PHARMACISTS want more freedom to sell homeopathic and herbal treatments, even when there is no evidence they will help patients.
A proposed tweak in the Pharmacy Council’s code of ethics on complementary medicines, such as homeopathy or health supplements, has sparked vigorous protest from doctors.
The debate focuses on whether the obligations to protect patients from bogus remedies trumps the patient’s rights to decide their own treatment.
The changes proposed by the Pharmacy Council would remove the obligation for pharmacists to only sell complementary medicine where there ‘‘is credible evidence of efficacy’’, in other words where there is substantial evidence showing the medicine does what it says on the box.
Instead, pharmacists would only have to provide customers with information about a medication’s ‘‘risks and benefits’’ and whether better alternative treatments are available. Pharmacists should still not ‘‘promote’’ ineffective complementary medicine, and needed to be confident it was safe, but they could sell it.
‘‘Pharmacists must . . . respect patients’ rights to freedom of choice or autonomy in relation to their treatment options.’’
But Dr Kate Baddock, chairwoman of the New Zealand Medical Association’s GP council, said pharmacists were health professionals and shouldn’t be offering products they knew didn’t work.
‘‘I think its a fine line between selling these products and promoting them,’’ she said.
‘‘If you’re selling something with credible evidence and right beside it you’re selling something without credible evidence, the edges are always going to blur.’’
The proposed changes would send a signal to pharmacists that it was ethically acceptable to sell ineffective products, resulting in more of them on the shelves.
‘‘It ups the ability to sell more products. Whether there is a commercial imperative there, you’d have to ask pharmacists.’’

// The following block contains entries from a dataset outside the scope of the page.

(* ===== verification/WalCrash.v ===== *)
(** What survives: restarting on the files another process left, after any
    fault and any loss of unsynced bytes; and checkpointing. *)
From stdpp Require Import base list strings gmap sets.
From Stdlib Require Import ZArith Lia.
From S2P Require Import Prelude Errors Go Bytes Os OsFaults Proto Wal WalFormat WalProofs.

Import FileWAL.

(** Power loss, then a new process: [NewFileWAL] on the directory and [Recover]. *)
Definition recover_after `{C : Codec} (keep : path -> nat) (d : string) (w : os) : out (list Entry) :=
  match NewFileWAL d (power_loss keep w) with
  | (Ret fw, w') => fst (Recover (fw, w'))
  | (Fail e, _) => Fail e
  | (Panic p, _) => Panic p
  | (Crash, _) => Crash
  | (NoFuel, _) => NoFuel
  end.

Section restart.
Context `{C : Codec}.

Lemma prefix_acked n (acks : list Z) :
  (list_to_set (take n acks) : gset Z) ⊆ list_to_set acks.
Proof. pose proof (subseteq_take n acks). set_solver. Qed.

Lemma recover_after_run keep d w recs t acks f fa :
  files w !! filepath_Join d walFileName = Some f ->
  files w !! filepath_Join d ackFileName = Some fa ->
  data (cut_file (keep (filepath_Join d walFileName)) f) = encode_log recs ++ t ->
  data fa = encode_acks acks ->
  Forall wf_record recs -> torn t -> Forall wf_seq acks ->
  exists n, recover_after keep d w = Ret (live_entries (list_to_set (take n acks)) recs).
Proof.
  intros Hf Hfa Hd Hda Hwf Ht Hawf.
  assert (exists m, data (cut_file (keep (filepath_Join d ackFileName)) fa) =
                    take m (encode_acks acks)) as [m Hm].
  { eexists. unfold cut_file. simpl. by rewrite Hda. }
  destruct (take_encode_acks m acks) as (ta & Hta & Hlen). exists (m / 8)%nat.
  unfold recover_after.
  assert (files (power_loss keep w) !! filepath_Join d walFileName =
          Some (cut_file (keep (filepath_Join d walFileName)) f)) as Hpf
    by (by rewrite power_loss_lookup, Hf).
  rewrite (NewFileWAL_run d _ recs t (take (m / 8) acks) ta); try done.
  - by erewrite Recover_run.
  - split; rewrite power_loss_lookup; [by rewrite Hf, <- Hd|].
    rewrite Hfa. cbn [fmap option_fmap option_map]. by rewrite Hm, Hta.
  - by apply Forall_take.
Qed.

(** A log whose files are synced gives back everything that is pending, whatever
    part of the acks is lost. *)
Lemma recover_after_synced keep d w recs acks f fa :
  files w !! filepath_Join d walFileName = Some f ->
  files w !! filepath_Join d ackFileName = Some fa ->
  data f = encode_log recs -> synced f = length (data f) ->
  data fa = encode_acks acks ->
  Forall wf_record recs -> Forall wf_seq acks ->
  exists n, recover_after keep d w = Ret (live_entries (list_to_set (take n acks)) recs).
Proof.
  intros Hf Hfa Hd Hs Hda Hwf Hawf. eapply (recover_after_run _ _ _ _ []); try done.
  - rewrite cut_file_synced by done. by rewrite app_nil_r.
  - by left.
Qed.
End restart.

(** ** Checkpoint under any schedule *)

(** Appending records through a handle fills only its own file. *)
Lemma hoare_writeRecords (h : handle) (p : path) (recs : list record) (b : list byte)
    (P : gmap path file -> Prop) :
  open_at h p -> (forall m f, P m -> P (<[p := f]> m)) ->
  hoare (holds (fun m => P m /\ (data <$> m !! p) = Some b))
    (for_each (writeRecord h) recs)
    (fun _ => holds (fun m => P m /\ (data <$> m !! p) = Some (b ++ encode_log recs)))
    (holds P).
Proof.
  intros Ho HP. revert b. induction recs as [|rec recs IH]; intros b w [Hw Hb].
  - simpl. split; [done|]. by rewrite app_nil_r.
  - apply fmap_Some in Hb as (f & Hf & ->). cbn [for_each].
    destruct (writeRecord_any h p rec w f Ho Hf)
      as (r1 & w1 & j & E1 & F1 & R).
    assert (P (files w1)) as HP1 by (rewrite F1; by apply HP).
    destruct R as [[-> H1]|[[e ->]| ->]].
    + rewrite (bind_run_Ret _ _ _ _ _ E1). rewrite encode_log_cons, (assoc_L (++)).
      apply IH. split; [done|]. by rewrite F1, H1, lookup_insert_eq.
    + by rewrite (bind_run_Fail _ _ _ _ _ E1).
    + by rewrite (bind_run_Crash _ _ _ _ E1).
Qed.
Section checkpoint.
Context `{C : Codec}.
Implicit Types P Q : gmap path file -> Prop.
Implicit Types R : FileWAL -> Prop.

Definition in_state R P (st : FileWAL * os) : Prop := R (fst st) /\ P (files (snd st)).
Definition in_files P (st : FileWAL * os) : Prop := P (files (snd st)).

Lemma hoare_sys {A} R P (m : M os A) (Q : A -> gmap path file -> Prop) E :
  hoare (holds P) m (fun a => holds (Q a)) (holds E) ->
  hoare (in_state R P) (on_snd m) (fun a => in_state R (Q a)) (in_files E).
Proof.
  intros Hm [s w] [HR HP]. specialize (Hm w HP). simpl.
  destruct (m w) as [[] w']; try exact Hm. by split.
Qed.

Lemma hoare_sys_ignore {A} R P (m : M os A) E :
  hoare (holds P) m (fun _ => holds P) (holds P) -> (forall m, P m -> E m) ->
  hoare (in_state R P) (ignore (on_snd m)) (fun _ => in_state R P) (in_files E).
Proof.
  intros Hm HE [s w] [HR HP]. specialize (Hm w HP). simpl. unfold ignore, try, on_snd, bind.
  destruct (m w) as [[] w']; simpl; try (by apply HE); by split.
Qed.

(** [hoare_sys] under [try]: what a failing call leaves is kept. *)
Lemma hoare_sys_keep {A} R P (m : M os A) (Q : A -> gmap path file -> Prop) E F :
  hoare (holds P) m (fun a => holds (Q a)) (holds E) -> (forall m, E m -> F m) ->
  hoare (in_state R P) (try (on_snd m))
    (fun r => match r with inr a => in_state R (Q a) | inl _ => in_state R E end) (in_files F).
Proof.
  intros Hm HF [s w] [HR HP]. specialize (Hm w HP). unfold try. simpl.
  destruct (m w) as [[] w']; simpl; try (by apply HF); by split.
Qed.

Lemma hoare_update R R' P f E :
  (forall fw, R fw -> R' (f fw)) ->
  hoare (in_state R P) (update f) (fun _ => in_state R' P) E.
Proof. intros Hf [s w] [HR HP]. split; simpl; auto. Qed.

Lemma hoare_this R P E :
  hoare (in_state R P) this (fun fw st => R fw /\ in_state R P st) E.
Proof. intros [s w] [HR HP]. by split. Qed.

(** A failed device read never looks like the end of the log. *)
Lemma for_records_bad {A} onerr (body : A -> record -> A) fuel acc r a :
  rd_bad r = true -> for_records fuel onerr body acc r <> Ret a.
Proof.
  revert acc r. induction fuel as [|fuel IH]; intros acc r Hb; [done|]. cbn [for_records].
  destruct (readRecord r) as [e|[rec r']] eqn:Hr.
  - assert (is_eof e = false) as ->; [|done].
    revert Hr. unfold readRecord, io_ReadFull. rewrite Hb.
    repeat (case_decide; simpl); rewrite ?Hb; by intros [= <-].
  - apply IH. apply readRecord_inr in Hr as [_ ->]. done.
Qed.

Variables (d : string) (recs : list record) (acks : list Z) (ackset : gset Z).
Hypothesis Hwf : Forall wf_record recs.

Let walp := filepath_Join d walFileName.
Let ackp := filepath_Join d ackFileName.
Let tmpp := filepath_Join d (walFileName +:+ ".tmp").
Let kept := filter (fun rec => r_seq rec ∉ ackset) recs.

(** Before the rename, after the rename, and with a finished temporary file. *)
Definition before_swap (m : gmap path file) : Prop :=
  m !! walp = Some (mk_file (encode_log recs) (length (encode_log recs))) /\
  (data <$> m !! ackp) = Some (encode_acks acks).
Definition after_swap (m : gmap path file) : Prop :=
  m !! walp = Some (mk_file (encode_log kept) (length (encode_log kept))) /\
  ((data <$> m !! ackp) = Some (encode_acks acks) \/ (data <$> m !! ackp) = Some []).
Definition tmp_ready (m : gmap path file) : Prop :=
  before_swap m /\ m !! tmpp = Some (mk_file (encode_log kept) (length (encode_log kept))).
Definition either_swap (m : gmap path file) : Prop := before_swap m \/ after_swap m.

Definition same_dir (fw : FileWAL) : Prop := dir fw = d.

Lemma paths_distinct : walp <> tmpp /\ ackp <> tmpp /\ walp <> ackp.
Proof. split_and!; by intros [=]. Qed.

Lemma before_swap_insert m f : before_swap m -> before_swap (<[tmpp := f]> m).
Proof.
  destruct paths_distinct as (? & ? & ?). unfold before_swap.
  by rewrite !lookup_insert_ne by done.
Qed.

Lemma before_swap_delete m : before_swap m -> before_swap (delete tmpp m).
Proof.
  destruct paths_distinct as (? & ? & ?). unfold before_swap.
  by rewrite !lookup_delete_ne by done.
Qed.

Lemma tmp_ready_rename m f :
  tmp_ready m -> m !! tmpp = Some f -> after_swap (<[walp := f]> (delete tmpp m)).
Proof.
  destruct paths_distinct as (? & ? & ?). intros [[Hw Ha] Ht] Hf. unfold after_swap.
  rewrite lookup_insert_eq, lookup_insert_ne, lookup_delete_ne by done.
  split; [congruence|by left].
Qed.

(** Everything from the rename on. *)
Lemma hoare_swap :
  hoare (in_state same_dir tmp_ready) checkpoint_swap (fun _ => in_files either_swap)
    (in_files either_swap).
Proof.
  assert (forall m, tmp_ready m -> either_swap m) as HT by (intros m [H _]; by left).
  assert (forall m, after_swap m -> either_swap m) as HA by (by right).
  eapply hoare_bind; [apply hoare_this|]. intros fw. apply hoare_pure. intros Hd.
  unfold same_dir in Hd. unfold tmpPath, walPath, ackPath. rewrite Hd.
  eapply hoare_bind; [apply hoare_sys_ignore; [apply hoare_os_Close|done]|]. intros [].
  eapply hoare_bind; [apply (hoare_update _ same_dir); done|]. intros [].
  eapply hoare_bind.
  { apply hoare_wrapping, (hoare_sys _ _ _ (fun _ => after_swap)).
    apply hoare_os_Rename; [|done]. apply tmp_ready_rename. }
  intros []. eapply hoare_bind.
  { apply hoare_try, (hoare_sys _ _ _ (fun _ => after_swap)).
    eapply hoare_conseq; [apply (hoare_os_OpenCreate _ after_swap)|done|done|].
    - intros m [Hw _]. by eexists.
    - intros w. apply HA. }
  intros [err|h].
  { intros [s w] H. exact H. }
  eapply hoare_bind; [apply (hoare_update _ same_dir); done|]. intros [].
  eapply hoare_bind; [apply hoare_sys_ignore; [apply hoare_os_Close|done]|]. intros [].
  eapply hoare_bind; [apply (hoare_update _ same_dir); done|]. intros [].
  eapply hoare_bind.
  { apply hoare_try, (hoare_sys _ _ _ (fun _ => after_swap)).
    eapply hoare_conseq; [apply (hoare_os_OpenTrunc _ after_swap after_swap either_swap)|..].
    - intros m [Hw _]. destruct paths_distinct as (? & ? & ?). unfold after_swap.
      rewrite lookup_insert_ne, lookup_insert_eq by done. split; [done|by right].
    - apply HA.
    - done.
    - by intros h' w' [_ ?].
    - done. }
  intros [err|a]; intros [s w]; [intros H; exact H|intros [_ H]; by apply HA].
Qed.

Lemma hoare_abandon tmpFile err :
  hoare (in_state same_dir before_swap)
    (abandon_tmp tmpFile tmpp err) (fun _ => in_files either_swap) (in_files either_swap).
Proof.
  assert (forall m, before_swap m -> either_swap m) as HB by (by left).
  eapply hoare_bind; [apply hoare_sys_ignore; [apply hoare_os_Close|done]|]. intros [].
  eapply hoare_bind.
  { apply hoare_sys_ignore; [apply hoare_os_Remove, before_swap_delete|done]. }
  intros [] [s w] [_ H]. by apply HB.
Qed.

(** The records are written to the temporary file, which then replaces the log. *)
Lemma hoare_write_kept :
  hoare (in_state same_dir (fun m => before_swap m /\ (data <$> m !! tmpp) = Some []))
    (w <- try (on_snd (for_each (writeRecord (mk_handle tmpp HOpen)) kept)) ;;
     match w with
     | inl err => abandon_tmp (mk_handle tmpp HOpen) tmpp (ErrWrap "wal: write tmp record: " err)
     | inr _ =>
         s <- try (on_snd (os_Sync (mk_handle tmpp HOpen))) ;;
         match s with
         | inl err => abandon_tmp (mk_handle tmpp HOpen) tmpp (ErrWrap "wal: sync tmp: " err)
         | inr _ => ignore (on_snd (os_Close (mk_handle tmpp HOpen))) ;; checkpoint_swap
         end
     end)
    (fun _ => in_files either_swap) (in_files either_swap).
Proof.
  assert (forall m, before_swap m -> either_swap m) as HB by (by left).
  assert (open_at (mk_handle tmpp HOpen) tmpp) as Ho by done.
  eapply hoare_bind.
  { apply (hoare_sys_keep _ _ _ (fun _ m => before_swap m /\
      (data <$> m !! tmpp) = Some (encode_log kept)) before_swap); [|exact HB].
    apply (hoare_writeRecords _ tmpp kept [] before_swap Ho).
    intros m fm Hm. by apply before_swap_insert. }
  intros [err|[]]; [apply hoare_abandon|].
  eapply hoare_bind.
  { apply (hoare_sys_keep _ _ _ (fun _ => tmp_ready) before_swap); [|exact HB].
    apply hoare_os_Sync with (p := tmpp); [done| |by intros m [? _]].
    intros m [Hm (tf & Htf & Hdt)%fmap_Some]. unfold tmp_ready.
    rewrite (alter_alt_Some _ m _ tf) by done.
    split; [by apply before_swap_insert|]. rewrite lookup_insert_eq. unfold sync_bytes.
    by rewrite <- Hdt. }
  intros [err|[]]; [apply hoare_abandon|].
  apply (hoare_bind _ _ _ (fun _ => in_state same_dir tmp_ready)); [|intros []; apply hoare_swap].
  apply hoare_sys_ignore; [apply hoare_os_Close|by intros m [? _]; left].
Qed.

Lemma hoare_Checkpoint :
  hoare (in_state (fun fw => dir fw = d /\ acked fw = ackset) before_swap)
    Checkpoint (fun _ => in_files either_swap) (in_files either_swap).
Proof.
  assert (forall m, before_swap m -> either_swap m) as HB by (by left).
  eapply hoare_bind; [apply hoare_this|]. intros fw. apply hoare_pure. intros [Hd Ha].
  unfold tmpPath, walPath. rewrite Hd, Ha.
  eapply hoare_bind.
  { apply hoare_wrapping.
    apply (hoare_sys _ _ _ (fun r m => before_swap m /\ exists f, m !! walp = Some f /\
             (r = mk_reader (data f) false \/ rd_bad r = true))).
    eapply hoare_conseq; [apply hoare_os_Open|done|done|intros w; apply HB]. }
  intros f. eapply hoare_bind; [apply hoare_of_out; intros [s w] [_ [H _]]; by apply HB|].
  intros k. apply hoare_pure. intros Hk.
  apply (hoare_conseq _ (fun st => k = kept /\ in_state same_dir before_swap st)
           _ (fun _ => in_files either_swap) (fun _ => in_files either_swap)
           (in_files either_swap) (in_files either_swap)); [|..]; try done.
  2: { intros [s w] [[Hs _] [Hw (wf & Hwf' & Hf)]]. split; [|by split].
       destruct Hf as [->|Hbad]; [|by apply for_records_bad in Hk].
       destruct Hw as [Hwal _].
       assert (wf = mk_file (encode_log recs) (length (encode_log recs))) as ->
         by (apply (inj Some); rewrite <- Hwf'; exact Hwal).
       cbn [data] in Hk.
       rewrite <- (app_nil_r (encode_log recs)) in Hk.
       rewrite for_records_run, checkpoint_fold in Hk; [|done|by left].
       by injection Hk as <-. }
  apply hoare_pure. intros ->. fold tmpp.
  eapply hoare_bind.
  { apply hoare_wrapping.
    apply (hoare_sys _ _ _ (fun h m => h = mk_handle tmpp HOpen /\
             before_swap m /\ (data <$> m !! tmpp) = Some [])).
    eapply hoare_conseq; [apply (hoare_os_OpenTrunc tmpp before_swap
      (fun m => before_swap m /\ (data <$> m !! tmpp) = Some []))|done|done|done].
    - intros m Hm. split; [by apply before_swap_insert|]. by rewrite lookup_insert_eq.
    - exact HB. }
  intros tmpFile. apply (hoare_conseq _ (fun st => tmpFile = mk_handle tmpp HOpen /\
    in_state same_dir (fun m => before_swap m /\ (data <$> m !! tmpp) = Some []) st)
    _ (fun _ => in_files either_swap) (fun _ => in_files either_swap)
    (in_files either_swap) (in_files either_swap)); [|by intros [s w] (? & ? & ?)|done|done].
  apply hoare_pure. intros ->.
  apply hoare_write_kept.
Qed.
End checkpoint.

But Pharmacy Council chairman Dr Andrew Bary said the rules as they stood were ‘‘unworkable’’ and many pharmacists, including himself, were already selling complementary medicines, even if they didn’t believe their claims. The proposed changes would strengthen pharmacists’ obligation to tell the patients if a pill, supplement or ointment didn’t work while retaining patients’ right to choose it anyway.
‘‘There seems to be some anxiety that pharmacists will be prescribing homeopathy and herbal remedies but that’s just not the case,’’ he said.
‘‘What we [the council] can’t do is direct which products are fit for the shelves.’’
Ann Privett, partner at the Unichem Pharmacy in Miramar, Wellington, said she sold homeopathic remedies and herbal supplements with no scientific evidence proving they worked.
Any customers
requesting these products were told they wouldn’t do anything medically. However, some chose to buy them anyway and still believed they worked.
‘‘Some people find a particular product works for them even though the science isn’t there,’’ she said.
‘‘If it makes them them think they feel better, and it’s not doing any harm, that is still a benefit.’’
Removing complementary medicines from pharmacies would just drive customers to less reputable sources, paying too much for mythic cures that could actually put them at risk.
‘‘At least in the pharmacy they get the right information.’’
Submissions on the proposed change close today.